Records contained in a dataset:
::::

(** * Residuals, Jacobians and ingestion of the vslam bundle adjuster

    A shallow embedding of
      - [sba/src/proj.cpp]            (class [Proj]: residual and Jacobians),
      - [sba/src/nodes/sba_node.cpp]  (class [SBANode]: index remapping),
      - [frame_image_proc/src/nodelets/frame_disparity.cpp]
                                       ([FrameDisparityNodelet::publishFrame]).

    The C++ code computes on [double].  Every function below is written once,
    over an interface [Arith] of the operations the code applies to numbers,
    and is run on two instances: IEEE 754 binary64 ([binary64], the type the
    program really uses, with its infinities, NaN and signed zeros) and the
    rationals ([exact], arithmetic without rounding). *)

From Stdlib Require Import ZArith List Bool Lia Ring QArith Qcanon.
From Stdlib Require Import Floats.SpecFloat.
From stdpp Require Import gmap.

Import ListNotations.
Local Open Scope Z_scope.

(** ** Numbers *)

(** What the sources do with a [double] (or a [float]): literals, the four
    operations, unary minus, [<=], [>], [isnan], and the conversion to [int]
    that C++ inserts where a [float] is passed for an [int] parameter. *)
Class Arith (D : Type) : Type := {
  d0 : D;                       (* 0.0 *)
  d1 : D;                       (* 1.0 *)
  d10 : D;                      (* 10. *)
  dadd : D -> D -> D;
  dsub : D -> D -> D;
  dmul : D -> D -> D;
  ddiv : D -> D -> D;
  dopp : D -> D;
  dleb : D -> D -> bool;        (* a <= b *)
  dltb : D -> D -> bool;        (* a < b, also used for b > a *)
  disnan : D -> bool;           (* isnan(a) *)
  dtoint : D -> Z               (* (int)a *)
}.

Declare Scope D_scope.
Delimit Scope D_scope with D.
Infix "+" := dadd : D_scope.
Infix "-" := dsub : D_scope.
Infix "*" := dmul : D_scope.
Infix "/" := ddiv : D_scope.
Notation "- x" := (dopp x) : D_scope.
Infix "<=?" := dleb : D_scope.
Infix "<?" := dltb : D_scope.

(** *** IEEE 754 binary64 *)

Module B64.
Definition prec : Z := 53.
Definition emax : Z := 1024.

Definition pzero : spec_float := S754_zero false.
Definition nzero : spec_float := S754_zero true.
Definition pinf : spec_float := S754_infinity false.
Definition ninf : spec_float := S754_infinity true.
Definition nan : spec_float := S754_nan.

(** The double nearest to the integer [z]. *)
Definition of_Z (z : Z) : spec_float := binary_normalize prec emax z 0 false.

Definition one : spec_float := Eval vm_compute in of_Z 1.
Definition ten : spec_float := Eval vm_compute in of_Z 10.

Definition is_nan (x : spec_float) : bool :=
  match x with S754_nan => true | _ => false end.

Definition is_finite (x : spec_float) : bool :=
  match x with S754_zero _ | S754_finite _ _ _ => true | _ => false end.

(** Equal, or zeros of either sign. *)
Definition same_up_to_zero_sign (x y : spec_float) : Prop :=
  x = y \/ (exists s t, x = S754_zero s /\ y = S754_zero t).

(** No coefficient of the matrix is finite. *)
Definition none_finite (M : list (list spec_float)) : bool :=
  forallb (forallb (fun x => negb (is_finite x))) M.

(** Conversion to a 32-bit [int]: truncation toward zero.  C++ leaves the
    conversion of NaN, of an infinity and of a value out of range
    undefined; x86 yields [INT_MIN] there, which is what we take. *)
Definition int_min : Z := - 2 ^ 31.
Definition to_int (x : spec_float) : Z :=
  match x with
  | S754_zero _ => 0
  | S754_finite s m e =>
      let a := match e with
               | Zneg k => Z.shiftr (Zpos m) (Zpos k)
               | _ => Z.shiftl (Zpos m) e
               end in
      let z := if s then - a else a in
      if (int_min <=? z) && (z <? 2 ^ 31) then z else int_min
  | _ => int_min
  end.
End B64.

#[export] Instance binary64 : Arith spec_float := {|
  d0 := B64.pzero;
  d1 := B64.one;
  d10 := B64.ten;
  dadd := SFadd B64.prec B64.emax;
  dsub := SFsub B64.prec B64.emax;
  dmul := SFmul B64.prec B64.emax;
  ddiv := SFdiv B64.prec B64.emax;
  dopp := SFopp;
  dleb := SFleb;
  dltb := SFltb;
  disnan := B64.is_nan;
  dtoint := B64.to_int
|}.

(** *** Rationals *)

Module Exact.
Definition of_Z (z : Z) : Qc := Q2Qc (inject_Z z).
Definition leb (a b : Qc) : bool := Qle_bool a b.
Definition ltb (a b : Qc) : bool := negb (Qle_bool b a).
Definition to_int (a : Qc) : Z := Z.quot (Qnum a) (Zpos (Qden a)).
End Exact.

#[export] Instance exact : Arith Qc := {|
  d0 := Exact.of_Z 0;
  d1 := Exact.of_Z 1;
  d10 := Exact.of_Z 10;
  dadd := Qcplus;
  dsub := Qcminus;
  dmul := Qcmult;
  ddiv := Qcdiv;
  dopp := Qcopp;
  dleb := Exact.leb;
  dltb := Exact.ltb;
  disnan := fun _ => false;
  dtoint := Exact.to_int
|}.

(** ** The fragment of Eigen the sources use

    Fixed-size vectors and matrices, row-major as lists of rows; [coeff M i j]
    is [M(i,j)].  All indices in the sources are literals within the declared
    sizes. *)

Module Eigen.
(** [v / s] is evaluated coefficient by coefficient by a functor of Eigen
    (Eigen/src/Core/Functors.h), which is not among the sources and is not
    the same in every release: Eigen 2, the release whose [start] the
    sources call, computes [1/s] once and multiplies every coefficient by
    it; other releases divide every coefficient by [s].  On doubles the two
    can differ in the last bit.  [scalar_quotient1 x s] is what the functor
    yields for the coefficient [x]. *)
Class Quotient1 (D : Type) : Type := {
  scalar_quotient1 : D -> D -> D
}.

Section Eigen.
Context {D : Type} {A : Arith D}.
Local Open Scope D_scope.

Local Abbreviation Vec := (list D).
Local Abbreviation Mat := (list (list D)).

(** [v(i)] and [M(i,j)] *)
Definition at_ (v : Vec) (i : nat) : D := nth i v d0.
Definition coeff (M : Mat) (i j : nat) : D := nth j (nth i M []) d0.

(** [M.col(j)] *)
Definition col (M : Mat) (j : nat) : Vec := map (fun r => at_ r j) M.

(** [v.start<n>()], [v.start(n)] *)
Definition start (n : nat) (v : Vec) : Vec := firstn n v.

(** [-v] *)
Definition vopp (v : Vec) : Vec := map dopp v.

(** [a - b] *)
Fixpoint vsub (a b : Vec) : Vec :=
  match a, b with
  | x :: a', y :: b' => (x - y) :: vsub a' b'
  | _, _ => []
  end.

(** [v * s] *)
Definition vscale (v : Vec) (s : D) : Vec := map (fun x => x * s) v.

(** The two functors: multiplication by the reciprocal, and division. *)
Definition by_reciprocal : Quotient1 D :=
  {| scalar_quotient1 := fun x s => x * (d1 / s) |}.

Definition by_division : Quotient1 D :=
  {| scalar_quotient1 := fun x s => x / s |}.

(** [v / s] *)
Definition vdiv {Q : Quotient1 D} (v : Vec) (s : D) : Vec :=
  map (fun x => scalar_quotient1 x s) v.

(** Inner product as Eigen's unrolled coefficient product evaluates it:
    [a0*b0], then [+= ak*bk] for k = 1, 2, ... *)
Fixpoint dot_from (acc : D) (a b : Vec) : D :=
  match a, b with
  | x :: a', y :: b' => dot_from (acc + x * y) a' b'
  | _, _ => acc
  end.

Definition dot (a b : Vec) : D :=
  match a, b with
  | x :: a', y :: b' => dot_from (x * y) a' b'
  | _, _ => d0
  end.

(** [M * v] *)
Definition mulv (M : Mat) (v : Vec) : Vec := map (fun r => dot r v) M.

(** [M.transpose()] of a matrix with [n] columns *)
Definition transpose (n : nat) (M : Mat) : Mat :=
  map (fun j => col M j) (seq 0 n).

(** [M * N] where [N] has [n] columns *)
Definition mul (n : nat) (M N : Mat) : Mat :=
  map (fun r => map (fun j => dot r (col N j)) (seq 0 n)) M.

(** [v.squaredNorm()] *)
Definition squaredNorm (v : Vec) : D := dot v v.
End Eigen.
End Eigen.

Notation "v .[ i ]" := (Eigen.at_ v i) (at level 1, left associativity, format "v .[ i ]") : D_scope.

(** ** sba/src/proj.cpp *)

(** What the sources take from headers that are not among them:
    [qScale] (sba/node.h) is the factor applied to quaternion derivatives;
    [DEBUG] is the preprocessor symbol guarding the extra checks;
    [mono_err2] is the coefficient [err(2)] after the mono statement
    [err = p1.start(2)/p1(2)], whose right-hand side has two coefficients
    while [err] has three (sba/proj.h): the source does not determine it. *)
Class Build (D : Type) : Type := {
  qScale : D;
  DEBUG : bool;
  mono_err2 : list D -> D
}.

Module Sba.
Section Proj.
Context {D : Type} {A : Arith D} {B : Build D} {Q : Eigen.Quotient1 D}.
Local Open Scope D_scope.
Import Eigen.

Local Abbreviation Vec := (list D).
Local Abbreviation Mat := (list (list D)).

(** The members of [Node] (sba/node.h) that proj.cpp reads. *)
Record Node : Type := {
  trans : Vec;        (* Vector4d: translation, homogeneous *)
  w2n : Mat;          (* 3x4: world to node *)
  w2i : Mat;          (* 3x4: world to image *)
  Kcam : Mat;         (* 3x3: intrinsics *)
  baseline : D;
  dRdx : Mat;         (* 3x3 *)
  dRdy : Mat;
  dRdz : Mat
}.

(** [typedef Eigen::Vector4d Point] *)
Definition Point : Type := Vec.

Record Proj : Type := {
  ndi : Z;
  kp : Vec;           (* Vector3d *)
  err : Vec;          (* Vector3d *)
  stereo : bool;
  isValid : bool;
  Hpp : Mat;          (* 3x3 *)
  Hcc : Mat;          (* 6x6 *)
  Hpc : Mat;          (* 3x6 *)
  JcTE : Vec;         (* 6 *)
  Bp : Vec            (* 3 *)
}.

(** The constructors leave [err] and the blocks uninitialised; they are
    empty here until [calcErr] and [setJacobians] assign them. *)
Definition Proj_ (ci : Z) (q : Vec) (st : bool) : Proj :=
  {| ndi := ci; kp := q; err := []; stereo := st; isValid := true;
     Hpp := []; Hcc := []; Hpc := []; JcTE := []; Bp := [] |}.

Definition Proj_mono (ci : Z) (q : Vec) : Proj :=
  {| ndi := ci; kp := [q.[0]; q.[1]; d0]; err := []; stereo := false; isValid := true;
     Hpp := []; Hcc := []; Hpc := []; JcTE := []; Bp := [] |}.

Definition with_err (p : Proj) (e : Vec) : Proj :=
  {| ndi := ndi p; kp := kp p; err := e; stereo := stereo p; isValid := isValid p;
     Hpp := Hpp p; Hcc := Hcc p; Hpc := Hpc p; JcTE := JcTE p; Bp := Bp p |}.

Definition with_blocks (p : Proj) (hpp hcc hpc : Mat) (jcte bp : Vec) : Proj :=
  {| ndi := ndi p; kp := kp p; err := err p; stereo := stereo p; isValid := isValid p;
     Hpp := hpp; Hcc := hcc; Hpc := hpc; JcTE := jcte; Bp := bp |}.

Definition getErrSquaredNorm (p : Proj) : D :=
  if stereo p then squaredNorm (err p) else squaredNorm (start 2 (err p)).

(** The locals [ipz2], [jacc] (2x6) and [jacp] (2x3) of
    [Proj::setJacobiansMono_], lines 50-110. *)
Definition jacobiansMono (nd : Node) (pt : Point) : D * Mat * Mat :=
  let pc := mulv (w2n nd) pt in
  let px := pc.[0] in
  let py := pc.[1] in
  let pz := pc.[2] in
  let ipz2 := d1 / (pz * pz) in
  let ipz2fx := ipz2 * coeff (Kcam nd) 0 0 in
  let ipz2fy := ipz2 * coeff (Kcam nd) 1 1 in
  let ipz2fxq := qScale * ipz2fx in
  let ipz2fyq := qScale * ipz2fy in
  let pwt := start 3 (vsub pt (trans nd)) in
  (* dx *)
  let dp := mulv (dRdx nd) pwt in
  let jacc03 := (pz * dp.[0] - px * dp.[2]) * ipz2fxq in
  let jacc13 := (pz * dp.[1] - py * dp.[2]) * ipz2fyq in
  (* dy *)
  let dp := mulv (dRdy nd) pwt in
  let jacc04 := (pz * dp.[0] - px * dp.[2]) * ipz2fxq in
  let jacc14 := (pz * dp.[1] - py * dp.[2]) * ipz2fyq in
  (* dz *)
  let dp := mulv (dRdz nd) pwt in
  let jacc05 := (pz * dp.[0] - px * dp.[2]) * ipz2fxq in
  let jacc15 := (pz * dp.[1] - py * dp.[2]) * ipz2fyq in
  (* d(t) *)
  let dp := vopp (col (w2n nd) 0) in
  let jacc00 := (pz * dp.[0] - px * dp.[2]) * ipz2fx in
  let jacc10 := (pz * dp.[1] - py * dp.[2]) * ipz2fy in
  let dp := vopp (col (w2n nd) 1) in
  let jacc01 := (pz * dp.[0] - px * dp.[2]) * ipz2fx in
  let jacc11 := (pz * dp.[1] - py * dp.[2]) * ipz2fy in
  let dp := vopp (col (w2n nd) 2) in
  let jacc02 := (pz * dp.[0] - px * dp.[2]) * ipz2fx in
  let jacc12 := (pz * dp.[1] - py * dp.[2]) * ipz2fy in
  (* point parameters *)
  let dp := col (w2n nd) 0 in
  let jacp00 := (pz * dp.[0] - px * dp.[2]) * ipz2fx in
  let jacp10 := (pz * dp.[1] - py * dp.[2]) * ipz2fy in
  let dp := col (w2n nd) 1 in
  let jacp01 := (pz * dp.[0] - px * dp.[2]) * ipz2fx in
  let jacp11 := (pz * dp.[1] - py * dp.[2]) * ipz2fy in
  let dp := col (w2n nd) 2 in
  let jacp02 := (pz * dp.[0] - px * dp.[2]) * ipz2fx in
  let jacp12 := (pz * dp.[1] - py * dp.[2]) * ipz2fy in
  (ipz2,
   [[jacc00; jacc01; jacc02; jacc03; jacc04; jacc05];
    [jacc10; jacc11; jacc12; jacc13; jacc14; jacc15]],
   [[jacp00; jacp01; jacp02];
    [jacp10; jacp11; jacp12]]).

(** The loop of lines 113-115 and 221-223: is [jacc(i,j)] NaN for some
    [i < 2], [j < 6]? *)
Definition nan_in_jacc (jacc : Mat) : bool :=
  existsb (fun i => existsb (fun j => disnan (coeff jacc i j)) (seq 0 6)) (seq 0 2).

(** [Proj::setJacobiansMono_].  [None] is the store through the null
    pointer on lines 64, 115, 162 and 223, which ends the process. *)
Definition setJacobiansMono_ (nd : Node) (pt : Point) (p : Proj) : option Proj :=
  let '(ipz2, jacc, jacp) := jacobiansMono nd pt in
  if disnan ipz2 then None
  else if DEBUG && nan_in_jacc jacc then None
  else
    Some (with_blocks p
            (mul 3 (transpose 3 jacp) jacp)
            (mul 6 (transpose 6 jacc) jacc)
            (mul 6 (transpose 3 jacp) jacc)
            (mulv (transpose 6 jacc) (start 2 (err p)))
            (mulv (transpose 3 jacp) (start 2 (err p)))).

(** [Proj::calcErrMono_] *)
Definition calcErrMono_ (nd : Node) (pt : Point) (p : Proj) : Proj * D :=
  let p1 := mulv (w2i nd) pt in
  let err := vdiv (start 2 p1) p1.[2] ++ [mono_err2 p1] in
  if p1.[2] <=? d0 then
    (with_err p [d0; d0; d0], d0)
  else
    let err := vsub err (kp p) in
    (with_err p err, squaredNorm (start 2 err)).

::::

* What you have to do *
Taking the entries above, write out exactly the lines starting with the line containing "let ipz2fyq := qScale * ipz2fy in" and going on through the line containing "let jacp01 := (pz", both included, and nothing else.

* Exercise result *
  let ipz2fyq := qScale * ipz2fy in
  let pwt := start 3 (vsub pt (trans nd)) in
  (* dx *)
  let dp := mulv (dRdx nd) pwt in
  let jacc03 := (pz * dp.[0] - px * dp.[2]) * ipz2fxq in
  let jacc13 := (pz * dp.[1] - py * dp.[2]) * ipz2fyq in
  (* dy *)
  let dp := mulv (dRdy nd) pwt in
  let jacc04 := (pz * dp.[0] - px * dp.[2]) * ipz2fxq in
  let jacc14 := (pz * dp.[1] - py * dp.[2]) * ipz2fyq in
  (* dz *)
  let dp := mulv (dRdz nd) pwt in
  let jacc05 := (pz * dp.[0] - px * dp.[2]) * ipz2fxq in
  let jacc15 := (pz * dp.[1] - py * dp.[2]) * ipz2fyq in
  (* d(t) *)
  let dp := vopp (col (w2n nd) 0) in
  let jacc00 := (pz * dp.[0] - px * dp.[2]) * ipz2fx in
  let jacc10 := (pz * dp.[1] - py * dp.[2]) * ipz2fy in
  let dp := vopp (col (w2n nd) 1) in
  let jacc01 := (pz * dp.[0] - px * dp.[2]) * ipz2fx in
  let jacc11 := (pz * dp.[1] - py * dp.[2]) * ipz2fy in
  let dp := vopp (col (w2n nd) 2) in
  let jacc02 := (pz * dp.[0] - px * dp.[2]) * ipz2fx in
  let jacc12 := (pz * dp.[1] - py * dp.[2]) * ipz2fy in
  (* point parameters *)
  let dp := col (w2n nd) 0 in
  let jacp00 := (pz * dp.[0] - px * dp.[2]) * ipz2fx in
  let jacp10 := (pz * dp.[1] - py * dp.[2]) * ipz2fy in
  let dp := col (w2n nd) 1 in
  let jacp01 := (pz * dp.[0] - px * dp.[2]) * ipz2fx in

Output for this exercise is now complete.